Lemma fail_alone p i k t :
  px_ready base sem_req sem_rsp p -> zlen i <= cap_input_bytes (px_caps p) -> 0 <= t < 2 ^ 62 ->
  let caps := px_caps p in
  exists p', proxy_fail p (Some i) (zlen i) PLC_ERR_TIMEOUT (World k t []) =
    (PLC_ERR_TIMEOUT, p', Some (failsafe_image (cap_failsafe_policy caps) (cap_failsafe_timeout_us caps)
                                  (age_at (since_of p) (t / 1000)) (px_last_good p) (zlen i)), World k t []) /\
    px_ready base sem_req sem_rsp p' /\ px_caps p' = caps /\ px_last_good p' = px_last_good p /\ since_of p' = since_of p.
Proof.
  intros (P1 & P2 & P3 & Hsz & P5 & P6) Hi Ht caps. subst caps. pose proof Hsz as (Hci & _ & _ & Hlg & _). pose proof (zlen_nonneg i).
  assert (forall l, plc_staleness_age_us (Some (px_stale p)) l (World k t [])
    = (age_at (if stl_have_good (px_stale p) then stl_last_good_us (px_stale p) else l) (t / 1000), World k t [])) as Ha.
  { intros l. unfold plc_staleness_age_us. by rewrite now_silent. }
  unfold proxy_fail. cbv zeta. change (px_stale (p <| px_stats := _ |>)) with (px_stale p).
  change (px_opened_us (p <| px_stats := _ |>)) with (px_opened_us p). rewrite Ha. fold (since_of p).
  set (age := age_at _ _). unfold failsafe_image. rewrite Z.geb_leb. simpl.
  destruct (cap_failsafe_timeout_us (px_caps p) <=? age).
  - destruct (bool_decide _); simpl; rewrite (apply_failsafe_image _ i) by (done || lia);
      (eexists; split; [reflexivity|]); (split; [|done]); (do 3 (split; [done|])); done.
  - destruct (bool_decide _); simpl; rewrite (apply_failsafe_image _ i) by (done || lia);
      (eexists; split; [by destruct (cap_failsafe_policy (px_caps p))|]); (split; [|done]); (do 3 (split; [done|])); done.
Qed.

(** An exchange nobody answers. *)
Lemma exchange_alone p k t out i n :
  px_ready base sem_req sem_rsp p -> region_alone k n ->
  zlen out <= cap_output_bytes (px_caps p) -> zlen i <= cap_input_bytes (px_caps p) ->
  0 <= t -> t + cap_exchange_timeout_us (px_caps p) * 1000 < 2 ^ 62 ->
  let caps := px_caps p in
  let t' := if n <? PLC_IPC_RING_SLOTS then t + cap_exchange_timeout_us caps * 1000 else t in
  exists p' k', px_ready base sem_req sem_rsp p' /\ region_alone k' (if n <? PLC_IPC_RING_SLOTS then n + 1 else n) /\
    px_caps p' = caps /\ px_last_good p' = px_last_good p /\ since_of p' = since_of p /\
    forall fuel, proxy_exchange pid (S fuel) p (Some out) (zlen out) (Some i) (zlen i) (World k t []) =
      Some (PLC_ERR_TIMEOUT, p', Some (failsafe_image (cap_failsafe_policy caps) (cap_failsafe_timeout_us caps)
              (age_at (since_of p) (t' / 1000)) (px_last_good p) (zlen i)), World k' t' []).
Proof.
  intros Hp Hk Hout Hin Ht Hmax caps t'. pose proof Hp as (Emap & _ & _ & (_ & Hco & Hto & _) & Hst & _).
  destruct (round_trip_missed p k t out n Hp Hk ltac:(lia) Ht Hmax) as (k' & Hk' & Hrt).
  destruct (fail_alone (p <| px_next_seq := u32 (px_next_seq p + 1) |>) i k' t') as (p' & Ef & Hp' & H2 & H3 & H4);
    [exact Hp|exact Hin|subst t' caps; destruct (n <? _); lia|].
  exists p', k'. do 5 (split; [done|]). intros fuel. unfold proxy_exchange. rewrite Emap, bool_decide_eq_false_2 by done.
  destruct (Z.gtb_spec (zlen out) (cap_output_bytes (px_caps p))); [lia|].
  destruct (Z.gtb_spec (zlen i) (cap_input_bytes (px_caps p))); [lia|]. cbn [orb]. rewrite Hrt. cbv zeta in Hrt. f_equal. exact Ef.
Qed.
End Missed.

(** ** One scan *)

Lemma bytes_failsafe_image policy window age held len : bytes held -> bytes (failsafe_image policy window age held len).
Proof. intros Hh. unfold failsafe_image. destruct policy, (window <=? age); apply bytes_zeros || by apply bytes_bslice. Qed.

Section Alone.
Context {U : Type} (wr : wiring) (getenv : cstr -> option cstr) (table : cfg_table) (fuel : nat).
Implicit Types (rt : plc_runtime U) (p : ipc_proxy).

(** The engine bound to a proxy nobody answers, [n] requests behind. *)
Definition alone (b : plc_io_binding) (since : Z) (held : list Z) (n : Z) rt (m : mem (world eip_shm) ipc_proxy U) : Prop :=
  rt_inv rt /\ Forall (fun g => pou_ok (prog_fn g)) (rt_programs rt) /\ rt_bindings rt = [b] /\ b_adapter b = 0%nat /\
  rc_continue_on_io_fault (rt_cfg rt) = true /\
  exists k t p u, m = core_mem wr getenv table fuel (World k t []) p u /\ 0 <= t /\ b_caps b = px_caps p /\
    bytes (px_last_good p) /\ px_last_good p = held /\ since_of p = since /\
    px_ready (wr_core_base wr) (wr_sem_req wr) (wr_sem_rsp wr) p /\
    region_alone (wr_core_pid wr) (wr_core_base wr) (wr_sem_req wr) (wr_sem_rsp wr) k n.

(** A link that was ready is one with nothing outstanding. *)
Lemma linked_alone b rt w p u :
  linked wr getenv table fuel b rt (core_mem wr getenv table fuel w p u) -> rc_continue_on_io_fault (rt_cfg rt) = true ->
  alone b (since_of p) (px_last_good p) 0 rt (core_mem wr getenv table fuel w p u).
Proof.
  intros (H1 & H2 & H3 & H4 & k & t & p0 & u0 & E & Ht & Hc & Hb & (_ & Hmap & R1 & R2 & R3 & R4 & R5 & R6) & Hp) Hgo.
  injection E as -> -> ->. do 5 (split; [done|]). exists k, t, p0, u0. do 7 (split; [done|]).
  split; [done|]. split; [done|]. split; [done|]. split; [exact (f_equal zlen R3)|done].
Qed.

Lemma binding_alone rt b p k t u n :
  rt_inv rt -> binding_ok rt b -> b_adapter b = 0%nat -> b_caps b = px_caps p ->
  px_ready (wr_core_base wr) (wr_sem_req wr) (wr_sem_rsp wr) p ->
  region_alone (wr_core_pid wr) (wr_core_base wr) (wr_sem_req wr) (wr_sem_rsp wr) k n ->
  0 <= t -> t + cap_exchange_timeout_us (b_caps b) * 1000 < 2 ^ 62 ->
  let caps := b_caps b in
  let t1 := if n <? PLC_IPC_RING_SLOTS then t + cap_exchange_timeout_us caps * 1000 else t in
  let inputs := failsafe_image (cap_failsafe_policy caps) (cap_failsafe_timeout_us caps) (age_at (since_of p) (t1 / 1000))
                  (px_last_good p) (cap_input_bytes caps) in
  exists p' k', px_ready (wr_core_base wr) (wr_sem_req wr) (wr_sem_rsp wr) p' /\
    region_alone (wr_core_pid wr) (wr_core_base wr) (wr_sem_req wr) (wr_sem_rsp wr) k' (if n <? PLC_IPC_RING_SLOTS then n + 1 else n) /\
    px_caps p' = caps /\ px_last_good p' = px_last_good p /\ since_of p' = since_of p /\
    forall rt0, rt_inv rt0 -> rt_pi rt0 = rt_pi rt -> rt_q_shadow rt0 = rt_q_shadow rt ->
    exchange_binding rt0 (PLC_AREA_I, 0) b (core_mem wr getenv table fuel (World k t []) p u)
      = Some (PLC_ERR_TIMEOUT, rt0 <| rt_pi := store_n (rt_pi rt) (PLC_AREA_I, b_i_offset b) 0 inputs |>,
              core_mem wr getenv table fuel (World k' t1 []) p' u).
Proof.
  intros Hrt Hb H0 Hc Hp Hk Ht Hmax caps t1 inputs. pose proof Hp as (_ & _ & _ & (Hci & Hco & _) & _).
  set (out := bslice (b_q_offset b) (cap_output_bytes (b_caps b)) (rt_q_shadow rt)).
  set (before := bslice (b_i_offset b) (cap_input_bytes (b_caps b)) (view (rt_pi rt) PLC_AREA_I)).
  assert (zlen out = cap_output_bytes (b_caps b) /\ zlen before = cap_input_bytes (b_caps b)) as [Hol Hbl].
  { destruct (binding_exchanges wr getenv table fuel rt b p u (World k t []) (World k t []) PLC_OK p [] Hrt Hb H0) as (? & ? & _); [rewrite Hc; lia|done]. }
  destruct (exchange_alone (wr_core_pid wr) (wr_core_base wr) (wr_sem_req wr) (wr_sem_rsp wr) p k t out before n Hp Hk)
    as (p' & k' & Hp' & Hk' & Hc' & Hg' & Hs' & Hx); [by rewrite Hol, Hc|by rewrite Hbl, Hc|done|by rewrite <- Hc|].
  exists p', k'. split; [done|]. split; [done|]. split; [by rewrite Hc', <- Hc|]. do 2 (split; [done|]). intros rt0 Hrt0 Epi Eq.
  assert (binding_ok rt0 b) as Hb0 by (unfold binding_ok in *; by rewrite Epi).
  rewrite <- Epi. apply binding_exchanges; [done|done|done|rewrite Hc; lia|]. rewrite Epi, Eq. fold out before.
  rewrite Hx, Hbl. unfold inputs, t1, caps. by rewrite Hc.
Qed.

(** One scan of the system is one scan of the specification. *)
Lemma lone_scan_fails_safe b since held n rt m dt :
  alone b since held n rt m -> 0 <= dt -> w_ns (mm_world m) + dt + cap_exchange_timeout_us (b_caps b) * 1000 < 2 ^ 62 ->
  let o := outage_scan b (rt_programs rt) since held (Outage (plant_of rt m) n) dt in
  exists rt' m', lone_scan dt rt m = Some (PLC_ERR_TIMEOUT, Some rt', m') /\
    alone b since held (ou_queued o) rt' m' /\ rt_programs rt' = rt_programs rt /\ plant_of rt' m' = ou_plant o.
Proof.
  intros (Hrt & Hps & Hbs & H0 & Hgo & k & t & p & u & -> & Ht0 & Hc & Hby & <- & <- & Hp & Hk) Hdt Hmax.
  cbn [core_mem mm_world w_ns] in Hmax.
  pose proof Hrt as (_ & _ & _ & _ & _ & _ & HF & _). rewrite Hbs in HF. pose proof (List.Forall_inv HF) as Hb.
  pose proof Hp as (_ & _ & _ & (Hci & _ & Hto & Hlg & _) & _ & Hpos).
  destruct (binding_alone rt b p k (t + dt) u n Hrt Hb H0 Hc Hp Hk ltac:(lia) Hmax)
    as (p' & k' & Hp' & Hk' & Hc' & Hg' & Hs' & Hx). cbv zeta in Hx.
  set (t1 := if n <? PLC_IPC_RING_SLOTS then _ else t + dt) in Hx. set (inputs := failsafe_image _ _ _ _ _) in Hx.
  assert (0 <= t1 < 2 ^ 62) as Ht1 by (subst t1; rewrite Hc in *; destruct (n <? _); lia).
  assert (bytes inputs) as Hib by (by apply bytes_failsafe_image).
  assert (zlen inputs = cap_input_bytes (b_caps b)) as Hiz by (apply zlen_failsafe_image; rewrite ?Hc; lia).
  pose proof (scan_through wr getenv table fuel rt b p u k t dt [] PLC_ERR_TIMEOUT inputs k' t1 p' Hrt Hps Hbs Ht0 Hdt ltac:(rewrite Hc in *; lia)
    Ht1 Hgo Hib Hiz Hx) as Hs. cbv zeta in Hs.
  unfold outage_scan. cbv zeta. unfold plant_of. cbn [core_mem mm_user mm_world w_ns mp_now mp_latched mp_pi mp_user mp_first mp_last mp_scan ou_plant ou_queued].
  fold t1 inputs. destruct (run_programs _ _ _ _) as [u' pi']. destruct Hs as (rt' & E & Hrt' & Ep & Eb & Ec & Epl).
  exists rt', (core_mem wr getenv table fuel (World k' t1 []) p' u'). split; [exact E|]. split; [|done].
  split; [done|]. rewrite Ep, Eb, Ec. do 4 (split; [done|]). exists k', t1, p', u'. split; [done|]. split; [lia|].
  rewrite Hg', Hs'. done.
Qed.

Lemma lone_scans_fail_safe b since held dts n rt m :
  alone b since held n rt m -> Forall (fun dt => 0 <= dt) dts ->
  w_ns (mm_world m) + foldr Z.add 0 dts + Z.of_nat (length dts) * (cap_exchange_timeout_us (b_caps b) * 1000) < 2 ^ 62 ->
  let o := foldl (outage_scan b (rt_programs rt) since held) (Outage (plant_of rt m) n) dts in
  exists rt' m', lone_scans dts rt m = Some (replicate (length dts) PLC_ERR_TIMEOUT, rt', m') /\
    alone b since held (ou_queued o) rt' m' /\ plant_of rt' m' = ou_plant o.
Proof.
  intros Ha Hdts. revert n rt m Ha. induction Hdts as [|dt dts Hdt Hdts IH]; intros n rt m Ha Ht; [by exists rt, m|].
  assert (0 <= foldr Z.add 0 dts) by (clear -Hdts; induction Hdts; simpl; lia).
  assert (0 < cap_exchange_timeout_us (b_caps b)) by (destruct Ha as (_ & _ & _ & _ & _ & ? & ? & p & ? & _ & _ & -> & Ha); apply Ha).
  cbn [foldr length foldl] in *. rewrite Nat2Z.inj_succ in Ht.
  destruct (lone_scan_fails_safe b since held n rt m dt Ha Hdt ltac:(nia)) as (rt1 & m1 & E & Ha1 & Ep & Epl). cbv zeta in *.
  set (o1 := outage_scan b (rt_programs rt) since held _ dt) in *.
  destruct (IH (ou_queued o1) rt1 m1 Ha1) as (rt' & m' & E' & Ha' & Epl').
  { change (w_ns (mm_world m1)) with (mp_now (plant_of rt1 m1)). rewrite Epl. unfold o1, outage_scan. cbv zeta.
    destruct (run_programs _ _ _ _). cbn [mp_now plant_of ou_plant ou_queued]. destruct (n <? _); nia. }
  rewrite Ep, Epl in Ha', Epl'. replace (Outage (ou_plant o1) (ou_queued o1)) with o1 in Ha', Epl' by (by destruct o1).
  exists rt', m'. cbn [lone_scans]. by rewrite E, E'.
Qed.
End Alone.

• What is required
Take the lines above from the one containing "rc_continue_on_io_fault (rt_cfg rt) = true /\" down to the one containing "injection E as", and transcribe them exactly, both ends included.

• Response to the exercise
  rc_continue_on_io_fault (rt_cfg rt) = true /\
  exists k t p u, m = core_mem wr getenv table fuel (World k t []) p u /\ 0 <= t /\ b_caps b = px_caps p /\
    bytes (px_last_good p) /\ px_last_good p = held /\ since_of p = since /\
    px_ready (wr_core_base wr) (wr_sem_req wr) (wr_sem_rsp wr) p /\
    region_alone (wr_core_pid wr) (wr_core_base wr) (wr_sem_req wr) (wr_sem_rsp wr) k n.

(** A link that was ready is one with nothing outstanding. *)
Lemma linked_alone b rt w p u :
  linked wr getenv table fuel b rt (core_mem wr getenv table fuel w p u) -> rc_continue_on_io_fault (rt_cfg rt) = true ->
  alone b (since_of p) (px_last_good p) 0 rt (core_mem wr getenv table fuel w p u).
Proof.
  intros (H1 & H2 & H3 & H4 & k & t & p0 & u0 & E & Ht & Hc & Hb & (_ & Hmap & R1 & R2 & R3 & R4 & R5 & R6) & Hp) Hgo.
  injection E as -> -> ->. do 5 (split; [done|]). exists k, t, p0, u0. do 7 (split; [done|]).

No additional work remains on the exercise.